(Stored items)
=====
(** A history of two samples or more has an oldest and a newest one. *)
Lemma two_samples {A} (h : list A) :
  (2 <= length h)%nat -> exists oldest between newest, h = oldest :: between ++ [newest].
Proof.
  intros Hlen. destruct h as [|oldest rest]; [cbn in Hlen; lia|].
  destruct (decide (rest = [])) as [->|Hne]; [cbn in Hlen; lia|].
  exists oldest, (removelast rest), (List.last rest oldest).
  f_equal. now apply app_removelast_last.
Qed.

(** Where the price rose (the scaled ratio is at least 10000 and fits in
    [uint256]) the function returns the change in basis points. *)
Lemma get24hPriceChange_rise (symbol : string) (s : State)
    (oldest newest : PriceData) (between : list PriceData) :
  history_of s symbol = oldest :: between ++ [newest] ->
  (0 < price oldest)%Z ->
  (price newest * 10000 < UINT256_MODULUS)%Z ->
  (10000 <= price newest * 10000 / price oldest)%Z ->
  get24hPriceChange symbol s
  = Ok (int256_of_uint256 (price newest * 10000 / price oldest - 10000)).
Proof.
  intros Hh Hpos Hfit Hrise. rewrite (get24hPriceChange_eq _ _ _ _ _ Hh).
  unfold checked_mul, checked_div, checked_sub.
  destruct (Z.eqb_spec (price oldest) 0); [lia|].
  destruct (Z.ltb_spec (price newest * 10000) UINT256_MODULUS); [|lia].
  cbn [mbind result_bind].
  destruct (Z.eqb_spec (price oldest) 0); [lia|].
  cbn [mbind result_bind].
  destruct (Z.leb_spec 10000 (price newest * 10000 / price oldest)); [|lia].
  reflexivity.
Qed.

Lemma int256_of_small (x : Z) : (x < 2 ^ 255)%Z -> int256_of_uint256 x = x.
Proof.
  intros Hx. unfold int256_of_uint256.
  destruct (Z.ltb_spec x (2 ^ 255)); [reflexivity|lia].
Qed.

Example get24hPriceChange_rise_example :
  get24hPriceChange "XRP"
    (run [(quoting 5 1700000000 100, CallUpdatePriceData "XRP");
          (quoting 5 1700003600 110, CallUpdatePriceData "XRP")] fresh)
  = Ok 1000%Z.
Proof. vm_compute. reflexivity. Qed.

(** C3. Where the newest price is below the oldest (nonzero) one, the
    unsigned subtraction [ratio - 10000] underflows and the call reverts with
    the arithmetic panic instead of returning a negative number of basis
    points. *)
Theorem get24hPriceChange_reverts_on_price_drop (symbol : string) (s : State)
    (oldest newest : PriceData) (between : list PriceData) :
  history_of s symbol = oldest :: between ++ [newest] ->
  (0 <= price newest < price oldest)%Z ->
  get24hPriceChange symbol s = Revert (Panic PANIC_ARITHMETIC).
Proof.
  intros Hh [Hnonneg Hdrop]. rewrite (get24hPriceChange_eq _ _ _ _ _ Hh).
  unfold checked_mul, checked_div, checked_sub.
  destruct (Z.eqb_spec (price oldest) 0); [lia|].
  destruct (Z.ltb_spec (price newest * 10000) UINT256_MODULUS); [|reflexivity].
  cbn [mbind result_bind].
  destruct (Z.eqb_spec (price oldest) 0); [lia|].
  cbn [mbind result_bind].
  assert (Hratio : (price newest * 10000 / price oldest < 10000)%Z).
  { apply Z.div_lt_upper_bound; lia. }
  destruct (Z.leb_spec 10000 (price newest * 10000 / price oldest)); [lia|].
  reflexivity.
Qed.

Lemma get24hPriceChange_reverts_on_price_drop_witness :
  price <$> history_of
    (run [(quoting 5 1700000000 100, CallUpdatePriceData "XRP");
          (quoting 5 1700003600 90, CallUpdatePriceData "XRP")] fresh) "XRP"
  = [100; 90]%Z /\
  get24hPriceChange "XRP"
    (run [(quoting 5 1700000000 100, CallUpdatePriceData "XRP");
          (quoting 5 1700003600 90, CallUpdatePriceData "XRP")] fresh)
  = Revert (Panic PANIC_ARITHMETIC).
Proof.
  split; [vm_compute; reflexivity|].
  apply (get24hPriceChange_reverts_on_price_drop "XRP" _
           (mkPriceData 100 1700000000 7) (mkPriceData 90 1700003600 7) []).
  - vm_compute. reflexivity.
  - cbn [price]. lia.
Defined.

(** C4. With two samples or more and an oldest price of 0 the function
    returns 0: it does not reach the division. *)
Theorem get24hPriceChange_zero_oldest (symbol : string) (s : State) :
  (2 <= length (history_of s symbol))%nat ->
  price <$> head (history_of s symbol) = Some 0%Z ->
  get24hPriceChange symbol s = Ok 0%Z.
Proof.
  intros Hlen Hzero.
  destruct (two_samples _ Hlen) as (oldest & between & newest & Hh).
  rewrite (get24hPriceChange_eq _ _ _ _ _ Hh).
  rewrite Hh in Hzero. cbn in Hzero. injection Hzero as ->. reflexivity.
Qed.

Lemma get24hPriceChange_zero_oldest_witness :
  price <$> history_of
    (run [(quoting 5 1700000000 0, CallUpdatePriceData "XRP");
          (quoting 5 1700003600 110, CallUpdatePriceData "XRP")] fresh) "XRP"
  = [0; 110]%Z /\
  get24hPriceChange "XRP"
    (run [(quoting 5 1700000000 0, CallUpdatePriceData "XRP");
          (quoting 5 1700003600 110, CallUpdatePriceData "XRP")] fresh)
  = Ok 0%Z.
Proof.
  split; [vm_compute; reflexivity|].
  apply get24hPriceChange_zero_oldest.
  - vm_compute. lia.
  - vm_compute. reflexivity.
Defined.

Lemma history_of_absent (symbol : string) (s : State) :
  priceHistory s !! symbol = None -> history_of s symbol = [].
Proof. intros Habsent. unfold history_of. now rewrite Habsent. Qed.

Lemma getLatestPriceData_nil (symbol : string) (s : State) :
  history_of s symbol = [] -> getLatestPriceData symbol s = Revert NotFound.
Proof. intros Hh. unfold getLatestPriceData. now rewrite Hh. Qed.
=====
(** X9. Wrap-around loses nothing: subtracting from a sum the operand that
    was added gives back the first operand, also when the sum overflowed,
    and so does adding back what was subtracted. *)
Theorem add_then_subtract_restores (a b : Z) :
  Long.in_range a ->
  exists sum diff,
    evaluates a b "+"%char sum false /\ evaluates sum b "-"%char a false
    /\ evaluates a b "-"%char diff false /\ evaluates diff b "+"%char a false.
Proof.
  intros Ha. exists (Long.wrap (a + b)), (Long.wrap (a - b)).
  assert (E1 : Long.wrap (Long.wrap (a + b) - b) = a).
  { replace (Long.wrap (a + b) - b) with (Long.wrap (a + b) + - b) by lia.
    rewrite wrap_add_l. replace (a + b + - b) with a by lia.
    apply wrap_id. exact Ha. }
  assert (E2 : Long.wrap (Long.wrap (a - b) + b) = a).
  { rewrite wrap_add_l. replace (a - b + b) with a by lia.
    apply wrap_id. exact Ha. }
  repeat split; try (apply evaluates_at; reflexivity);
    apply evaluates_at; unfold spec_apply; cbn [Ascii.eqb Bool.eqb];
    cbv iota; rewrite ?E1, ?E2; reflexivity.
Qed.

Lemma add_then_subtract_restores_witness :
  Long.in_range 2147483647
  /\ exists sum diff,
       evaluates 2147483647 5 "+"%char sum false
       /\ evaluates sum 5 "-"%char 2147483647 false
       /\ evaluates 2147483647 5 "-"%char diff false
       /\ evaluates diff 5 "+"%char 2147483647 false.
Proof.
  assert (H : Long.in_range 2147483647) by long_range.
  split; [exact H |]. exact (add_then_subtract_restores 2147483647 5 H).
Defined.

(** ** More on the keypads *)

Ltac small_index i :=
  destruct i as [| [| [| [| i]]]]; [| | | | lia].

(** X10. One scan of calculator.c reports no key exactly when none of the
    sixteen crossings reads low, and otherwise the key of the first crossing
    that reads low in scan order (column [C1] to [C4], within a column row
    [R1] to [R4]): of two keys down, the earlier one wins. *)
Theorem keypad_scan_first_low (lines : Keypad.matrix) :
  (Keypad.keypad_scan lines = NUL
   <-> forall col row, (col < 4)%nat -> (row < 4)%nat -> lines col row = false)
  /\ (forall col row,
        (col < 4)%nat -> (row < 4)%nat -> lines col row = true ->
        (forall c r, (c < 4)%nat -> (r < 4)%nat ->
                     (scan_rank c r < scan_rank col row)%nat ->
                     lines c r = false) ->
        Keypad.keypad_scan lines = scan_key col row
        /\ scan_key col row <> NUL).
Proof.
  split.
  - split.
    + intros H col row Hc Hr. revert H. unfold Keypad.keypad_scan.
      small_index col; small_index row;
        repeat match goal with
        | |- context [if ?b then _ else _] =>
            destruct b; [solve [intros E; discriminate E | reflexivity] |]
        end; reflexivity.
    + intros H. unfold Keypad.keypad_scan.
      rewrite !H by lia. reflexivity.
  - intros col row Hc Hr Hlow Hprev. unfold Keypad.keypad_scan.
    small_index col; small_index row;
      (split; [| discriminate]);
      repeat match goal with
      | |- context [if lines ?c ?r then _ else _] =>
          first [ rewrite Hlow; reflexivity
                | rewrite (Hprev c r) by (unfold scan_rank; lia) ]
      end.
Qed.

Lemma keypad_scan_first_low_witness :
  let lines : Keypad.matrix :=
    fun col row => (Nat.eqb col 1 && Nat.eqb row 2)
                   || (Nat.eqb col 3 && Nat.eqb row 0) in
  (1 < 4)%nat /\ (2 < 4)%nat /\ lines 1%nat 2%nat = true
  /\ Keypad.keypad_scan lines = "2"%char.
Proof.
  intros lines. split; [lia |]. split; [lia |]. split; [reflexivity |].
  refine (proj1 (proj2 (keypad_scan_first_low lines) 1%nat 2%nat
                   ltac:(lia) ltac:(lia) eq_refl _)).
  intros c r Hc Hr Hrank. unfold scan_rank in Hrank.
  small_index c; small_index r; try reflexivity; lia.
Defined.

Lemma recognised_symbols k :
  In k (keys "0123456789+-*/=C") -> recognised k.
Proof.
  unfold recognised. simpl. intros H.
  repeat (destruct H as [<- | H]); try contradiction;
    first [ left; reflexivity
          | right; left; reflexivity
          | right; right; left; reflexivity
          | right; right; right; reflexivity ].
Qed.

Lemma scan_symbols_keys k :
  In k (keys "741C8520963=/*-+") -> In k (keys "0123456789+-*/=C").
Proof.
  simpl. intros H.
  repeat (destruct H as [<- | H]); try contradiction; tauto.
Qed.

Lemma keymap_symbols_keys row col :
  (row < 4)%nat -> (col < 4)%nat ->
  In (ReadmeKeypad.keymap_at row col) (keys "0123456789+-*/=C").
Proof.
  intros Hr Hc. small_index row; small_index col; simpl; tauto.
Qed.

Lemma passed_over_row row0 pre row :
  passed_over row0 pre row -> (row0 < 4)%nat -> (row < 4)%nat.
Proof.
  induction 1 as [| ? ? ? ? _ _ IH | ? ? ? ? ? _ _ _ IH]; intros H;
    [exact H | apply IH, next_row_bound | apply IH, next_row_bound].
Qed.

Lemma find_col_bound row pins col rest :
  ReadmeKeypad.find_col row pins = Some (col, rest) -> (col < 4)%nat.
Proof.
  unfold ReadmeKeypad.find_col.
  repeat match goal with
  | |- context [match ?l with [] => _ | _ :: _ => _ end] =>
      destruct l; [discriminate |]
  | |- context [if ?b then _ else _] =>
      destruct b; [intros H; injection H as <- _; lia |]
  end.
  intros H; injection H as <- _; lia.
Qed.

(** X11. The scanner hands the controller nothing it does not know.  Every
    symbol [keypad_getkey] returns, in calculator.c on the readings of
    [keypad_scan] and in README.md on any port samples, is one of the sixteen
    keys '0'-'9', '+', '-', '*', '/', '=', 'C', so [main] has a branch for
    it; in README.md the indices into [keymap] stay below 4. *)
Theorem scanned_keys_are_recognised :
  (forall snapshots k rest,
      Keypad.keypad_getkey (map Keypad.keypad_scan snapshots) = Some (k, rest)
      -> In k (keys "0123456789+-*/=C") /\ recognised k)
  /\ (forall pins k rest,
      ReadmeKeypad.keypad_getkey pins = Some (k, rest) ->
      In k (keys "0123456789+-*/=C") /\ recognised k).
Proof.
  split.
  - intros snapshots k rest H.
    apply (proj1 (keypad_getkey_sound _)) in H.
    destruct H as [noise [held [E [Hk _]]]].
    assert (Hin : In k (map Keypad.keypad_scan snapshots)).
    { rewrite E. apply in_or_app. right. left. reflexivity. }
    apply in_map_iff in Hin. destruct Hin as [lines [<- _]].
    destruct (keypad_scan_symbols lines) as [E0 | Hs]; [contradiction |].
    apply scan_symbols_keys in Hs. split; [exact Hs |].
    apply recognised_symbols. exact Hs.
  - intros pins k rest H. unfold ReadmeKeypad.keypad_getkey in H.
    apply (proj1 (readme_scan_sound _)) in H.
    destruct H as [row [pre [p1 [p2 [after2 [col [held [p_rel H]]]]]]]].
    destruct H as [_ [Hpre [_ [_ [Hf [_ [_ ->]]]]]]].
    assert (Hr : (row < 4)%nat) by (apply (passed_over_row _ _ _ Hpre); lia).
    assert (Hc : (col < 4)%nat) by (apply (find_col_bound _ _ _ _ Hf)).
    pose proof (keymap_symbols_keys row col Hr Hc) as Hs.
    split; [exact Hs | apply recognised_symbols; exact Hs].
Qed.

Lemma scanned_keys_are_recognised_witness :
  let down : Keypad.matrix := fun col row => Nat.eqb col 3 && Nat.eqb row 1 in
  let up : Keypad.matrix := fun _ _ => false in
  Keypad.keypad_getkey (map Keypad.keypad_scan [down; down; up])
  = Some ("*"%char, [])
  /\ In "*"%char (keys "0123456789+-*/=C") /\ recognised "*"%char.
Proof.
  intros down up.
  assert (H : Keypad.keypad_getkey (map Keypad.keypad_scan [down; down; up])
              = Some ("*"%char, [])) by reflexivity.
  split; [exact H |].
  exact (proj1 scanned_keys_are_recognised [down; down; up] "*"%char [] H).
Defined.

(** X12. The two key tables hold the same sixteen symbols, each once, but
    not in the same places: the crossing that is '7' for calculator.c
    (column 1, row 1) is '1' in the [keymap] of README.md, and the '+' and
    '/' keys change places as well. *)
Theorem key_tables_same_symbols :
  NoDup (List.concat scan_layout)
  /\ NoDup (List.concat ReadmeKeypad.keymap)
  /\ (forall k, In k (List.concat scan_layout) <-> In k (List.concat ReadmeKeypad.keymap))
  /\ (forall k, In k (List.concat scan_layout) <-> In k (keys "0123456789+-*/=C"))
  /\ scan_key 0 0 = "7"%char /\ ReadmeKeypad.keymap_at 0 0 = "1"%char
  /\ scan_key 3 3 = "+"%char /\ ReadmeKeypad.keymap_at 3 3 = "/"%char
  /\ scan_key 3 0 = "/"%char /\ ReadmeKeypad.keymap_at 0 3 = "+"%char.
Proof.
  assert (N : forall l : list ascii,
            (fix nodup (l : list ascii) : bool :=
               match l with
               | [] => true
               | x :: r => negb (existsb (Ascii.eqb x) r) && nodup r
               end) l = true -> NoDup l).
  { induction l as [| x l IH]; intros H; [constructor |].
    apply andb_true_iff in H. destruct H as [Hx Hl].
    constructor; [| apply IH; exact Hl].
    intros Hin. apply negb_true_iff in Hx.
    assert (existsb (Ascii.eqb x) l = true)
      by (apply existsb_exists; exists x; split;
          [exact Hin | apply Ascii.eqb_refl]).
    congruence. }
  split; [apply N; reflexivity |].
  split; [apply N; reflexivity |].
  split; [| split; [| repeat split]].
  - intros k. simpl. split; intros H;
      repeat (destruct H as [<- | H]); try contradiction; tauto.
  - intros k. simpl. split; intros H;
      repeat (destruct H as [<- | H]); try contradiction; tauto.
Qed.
=====
● **YOUR OBJECTIVE**: The line above containing "not in the same", the line containing "<-> In k (keys", and every line between them are to be transcribed exactly; no other line is wanted.

● **SOLUTION FOR THIS PROBLEM**:
    not in the same places: the crossing that is '7' for calculator.c
    (column 1, row 1) is '1' in the [keymap] of README.md, and the '+' and
    '/' keys change places as well. *)
Theorem key_tables_same_symbols :
  NoDup (List.concat scan_layout)
  /\ NoDup (List.concat ReadmeKeypad.keymap)
  /\ (forall k, In k (List.concat scan_layout) <-> In k (List.concat ReadmeKeypad.keymap))
  /\ (forall k, In k (List.concat scan_layout) <-> In k (keys "0123456789+-*/=C"))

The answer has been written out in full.